Xin-Juan Yang

Structural modification of sanguinarine and chelerythrine and their antibacterial activity.

In this study, five derivatives of sanguinarine (1) and chelerythrine (2) were prepared, with 1 and 2 as starting materials, by reduction, oxidation and nucleophilic addition to the iminium bond C=N+. The structures of all compounds were elucidated on account of their MS, 1H-NMR and 13C-NMR data. The antibacterial activities of all compounds were screened, using Staphylococcus aureus, Escherichia coli, Aeromonas hydrophila and Pasteurella multocida as test bacteria. The minimum bacteriostatic concentration and minimum bactericidal concentration of the active compounds were determined by the turbidity method. The structure–activity relationships of 1 and 2 were discussed.
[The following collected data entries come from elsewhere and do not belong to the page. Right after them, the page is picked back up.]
(* ===== verification/SerialArena.v ===== *)
(** * An arena ([google/protobuf/serial_arena.h])

    [SerialArena] hands out the memory messages and repeated fields are built
    in.  It cuts objects from the front of a block and the nodes of its
    cleanup list from the back, strings from blocks of their own, and keeps
    the arrays that growing repeated fields give back in lists by size, whose
    links and heads are written into that very memory.

    The state is a record of the members, with the memory itself as one more;
    the chains that start at [head_] and [string_block_] are lists.  What the
    class declares and [arena.cc] defines - getting another block - is the
    class [SerialArenaOut], with what the header says about it as
    [SerialArenaOutLaws].  Pointers have 64 bits and the build is the release
    build, without debug checks. *)

From S2P Require Import Prelude Bits ArenaParts.
Local Open Scope Z_scope.
Local Open Scope list_scope.

(** ** Blocks *)

Record ArenaBlock := mkBlock { cleanup_nodes : Z; block_size : Z }.

(** [sizeof(ArenaBlock)]: two pointers and a size. *)
Definition sizeof_ArenaBlock : Z := 24.
Definition ArenaBlock_sentry (this : Z) : ArenaBlock := mkBlock this 0.
Definition ArenaBlock_new (size : Z) : ArenaBlock := mkBlock 0 size.
Definition Pointer (this n : Z) : Z := this + n.
Definition block_Limit (this : Z) (b : ArenaBlock) : Z := Pointer this (Z.land (block_size b) (u64 (-8))).
Definition IsSentry (b : ArenaBlock) : bool := block_size b =? 0.
Definition kBlockHeaderSize : Z := default_Ceil sizeof_ArenaBlock.

Inductive AllocationClient := kDefault | kArray.

(** ** The class *)

Record SerialArena := mkArena {
  ptr_ : Z;
  limit_ : Z;
  prefetch_ptr_ : Z;
  prefetch_limit_ : Z;
  string_block_ : list (Z * StringBlock);
  string_block_unused_ : Z;
  head_ : list (Z * ArenaBlock);
  space_used_ : Z;
  space_allocated_ : Z;
  cached_block_length_ : Z;
  cached_blocks_ : Z;
  memory : Mem;
}.

(** The initialisers of the members. *)
Definition SerialArena_init (m : Mem) : SerialArena := mkArena 0 0 0 0 [] 0 [] 0 0 0 0 m.

Definition set_ptr (p : Z) (a : SerialArena) : SerialArena :=
  mkArena p (limit_ a) (prefetch_ptr_ a) (prefetch_limit_ a) (string_block_ a) (string_block_unused_ a)
    (head_ a) (space_used_ a) (space_allocated_ a) (cached_block_length_ a) (cached_blocks_ a) (memory a).
Definition with_limit (p : Z) (a : SerialArena) : SerialArena :=
  mkArena (ptr_ a) p (prefetch_ptr_ a) (prefetch_limit_ a) (string_block_ a) (string_block_unused_ a)
    (head_ a) (space_used_ a) (space_allocated_ a) (cached_block_length_ a) (cached_blocks_ a) (memory a).
Definition set_prefetch (p l : Z) (a : SerialArena) : SerialArena :=
  mkArena (ptr_ a) (limit_ a) p l (string_block_ a) (string_block_unused_ a)
    (head_ a) (space_used_ a) (space_allocated_ a) (cached_block_length_ a) (cached_blocks_ a) (memory a).
Definition set_string (b : list (Z * StringBlock)) (unused : Z) (a : SerialArena) : SerialArena :=
  mkArena (ptr_ a) (limit_ a) (prefetch_ptr_ a) (prefetch_limit_ a) b unused
    (head_ a) (space_used_ a) (space_allocated_ a) (cached_block_length_ a) (cached_blocks_ a) (memory a).
Definition set_space (used allocated : Z) (a : SerialArena) : SerialArena :=
  mkArena (ptr_ a) (limit_ a) (prefetch_ptr_ a) (prefetch_limit_ a) (string_block_ a) (string_block_unused_ a)
    (head_ a) used allocated (cached_block_length_ a) (cached_blocks_ a) (memory a).
Definition set_cached (length blocks : Z) (a : SerialArena) : SerialArena :=
  mkArena (ptr_ a) (limit_ a) (prefetch_ptr_ a) (prefetch_limit_ a) (string_block_ a) (string_block_unused_ a)
    (head_ a) (space_used_ a) (space_allocated_ a) length blocks (memory a).
Definition set_memory (m : Mem) (a : SerialArena) : SerialArena :=
  mkArena (ptr_ a) (limit_ a) (prefetch_ptr_ a) (prefetch_limit_ a) (string_block_ a) (string_block_unused_ a)
    (head_ a) (space_used_ a) (space_allocated_ a) (cached_block_length_ a) (cached_blocks_ a) m.
Definition set_range (p limit : Z) (a : SerialArena) : SerialArena := with_limit limit (set_ptr p (set_prefetch p limit a)).

Definition SpaceAllocated (a : SerialArena) : Z := space_allocated_ a.
Definition AddSpaceUsed (n : Z) (a : SerialArena) : SerialArena :=
  set_space (u64 (space_used_ a + n)) (space_allocated_ a) a.
Definition AddSpaceAllocated (n : Z) (a : SerialArena) : SerialArena :=
  set_space (space_used_ a) (u64 (space_allocated_ a + n)) a.

Definition AlignUpTo (n a : Z) : Z := if a <=? 8 then default_Ceil n else aa_Padded (ArenaAlignAs a) n.
Definition AlignTo (p a : Z) : Z :=
  if a <=? default_align then default_CeilDefaultAligned p else aa_CeilDefaultAligned (ArenaAlignAs a) p.

(** ** Prefetching: hints to the cache that change only their own positions *)

Definition CACHELINE_SIZE : Z := 64.
Definition kPrefetchForwardsDegree : Z := CACHELINE_SIZE * 16.
Definition kPrefetchBackwardsDegree : Z := CACHELINE_SIZE * 6.

(** The two loops; a line of [CACHELINE_SIZE] bytes in every turn. *)
Fixpoint prefetch_up (fuel : nat) (p stop : Z) : Z :=
  match fuel with
  | O => p
  | S f => if p <? stop then prefetch_up f (p + CACHELINE_SIZE) stop else p
  end.
Fixpoint prefetch_down (fuel : nat) (p stop : Z) : Z :=
  match fuel with
  | O => p
  | S f => if stop <? p then prefetch_down f (p - CACHELINE_SIZE) stop else p
  end.

Definition MaybePrefetchForwards (next : Z) (a : SerialArena) : SerialArena :=
  if kPrefetchForwardsDegree <? prefetch_ptr_ a - next then a
  else if prefetch_ptr_ a <? prefetch_limit_ a then
    let prefetch_ptr := Z.max next (prefetch_ptr_ a) in
    let stop := Z.min (prefetch_limit_ a) (prefetch_ptr + CACHELINE_SIZE * 16) in
    set_prefetch (prefetch_up 17 prefetch_ptr stop) (prefetch_limit_ a) a
  else a.

Definition MaybePrefetchBackwards (limit : Z) (a : SerialArena) : SerialArena :=
  if kPrefetchBackwardsDegree <? limit - prefetch_limit_ a then a
  else if prefetch_ptr_ a <? prefetch_limit_ a then
    let prefetch_limit := Z.min limit (prefetch_limit_ a) in
    let stop := Z.max (prefetch_ptr_ a) (prefetch_limit - kPrefetchBackwardsDegree) in
    set_prefetch (prefetch_ptr_ a) (prefetch_down 7 prefetch_limit stop) a
  else a.

(** ** Memory cut from the block *)

(** The pointer, or [None] for false. *)
Definition MaybeAllocateAligned (n : Z) (a : SerialArena) : option (Z * SerialArena) :=
  let ret := ptr_ a in
  let next := u64 (ret + n) in
  if limit_ a <? next then None
  else Some (ret, MaybePrefetchForwards next (set_ptr next a)).

(** ** The lists of returned arrays *)

(** [std::copy] and [std::fill] on words. *)
Fixpoint copy_words (n : nat) (src dst : Z) (m : Mem) : outcome Mem :=
  match n with
  | O => Ret m
  | S n => do v <- load_word src m; do m <- write dst v m; copy_words n (src + 8) (dst + 8) m
  end.
Fixpoint fill_words (n : nat) (dst : Z) (m : Mem) : outcome Mem :=
  match n with
  | O => Ret m
  | S n => do m <- write dst 0 m; fill_words n (dst + 8) m
  end.

(** A null pointer is 0. *)
Definition TryAllocateFromCachedBlock (size : Z) (a : SerialArena) : outcome (Z * SerialArena) :=
  if size <? 16 then Ret (0, a)
  else
    let index := bit_width 64 (size - 1) - 4 in
    if cached_block_length_ a <=? index then Ret (0, a)
    else
      let slot := cached_blocks_ a + 8 * index in
      do cached_head <- load_word slot (memory a);
      if cached_head =? 0 then Ret (0, a)
      else
        do next <- load_word cached_head (memory a);
        do m <- write slot next (memory a);
        Ret (cached_head, set_memory m a).

(** [PROTOBUF_ASSUME(size >= 16)] on a 64-bit platform. *)
Definition ReturnArrayMemory (p size : Z) (a : SerialArena) : outcome SerialArena :=
  if size <? 16 then UB
  else
    let index := bit_width 64 size - 5 in
    let length := cached_block_length_ a in
    if length <=? index then
      let new_size := size / 8 in
      do m <- copy_words (Z.to_nat length) (cached_blocks_ a) p (memory a);
      if new_size <? length then UB
      else
        do m <- fill_words (Z.to_nat (new_size - length)) (p + 8 * length) m;
        Ret (set_cached (u8 (Z.min 64 new_size)) p (set_memory m a))
    else
      let slot := cached_blocks_ a + 8 * index in
      do cached_head <- load_word slot (memory a);
      do m <- write p cached_head (memory a);
      do m <- write slot p m;
      Ret (set_memory m a).

(** ** What is defined in [arena.cc] *)

Class SerialArenaOut := {
  AllocateAlignedFallback : Z -> SerialArena -> outcome (Z * SerialArena);
  AllocateAlignedWithCleanupFallback : Z -> Z -> Z -> SerialArena -> outcome (Z * SerialArena);
  AddCleanupFallback : Z -> Z -> SerialArena -> outcome SerialArena;
  AllocateFromStringBlockFallback : SerialArena -> outcome (Z * SerialArena);
  FreeStringBlocks_from : list (Z * StringBlock) -> Z -> SerialArena -> Z * SerialArena;
}.

Section arena.
Context `{CH : CleanupHost, SH : StringHost, Out : SerialArenaOut}.

Definition AllocateAligned (alloc_client : AllocationClient) (n : Z) (a : SerialArena) : outcome (Z * SerialArena) :=
  do (res, a) <- match alloc_client with kArray => TryAllocateFromCachedBlock n a | kDefault => Ret (0, a) end;
  if negb (res =? 0) then Ret (res, a)
  else match MaybeAllocateAligned n a with
       | Some r => Ret r
       | None => AllocateAlignedFallback n a
       end.

(** ** Cleanups *)

Definition AddCleanupFromExisting (elem destructor : Z) (a : SerialArena) : outcome SerialArena :=
  let tag := cleanup_Type destructor in
  let n := Tag_Size tag in
  let a := with_limit (limit_ a - n) a in
  let a := MaybePrefetchBackwards (limit_ a) a in
  do m <- CreateNode tag (limit_ a) elem destructor (memory a);
  Ret (set_memory m a).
The results showed that 1, 2 and their pseudoalcoholates were found to be potent inhibitors to S. aureus, E. coli and A. hydrophila, while the other derivatives were found to be inactive. The pseudoalcoholates might be the prodrugs of 1 and 2. The iminium bond in the molecules of 1 or 2 was the determinant for antibacterial activity, and the substituents at the 7 and 8 positions influenced the antibacterial activities of 1 and 2 against different bacteria.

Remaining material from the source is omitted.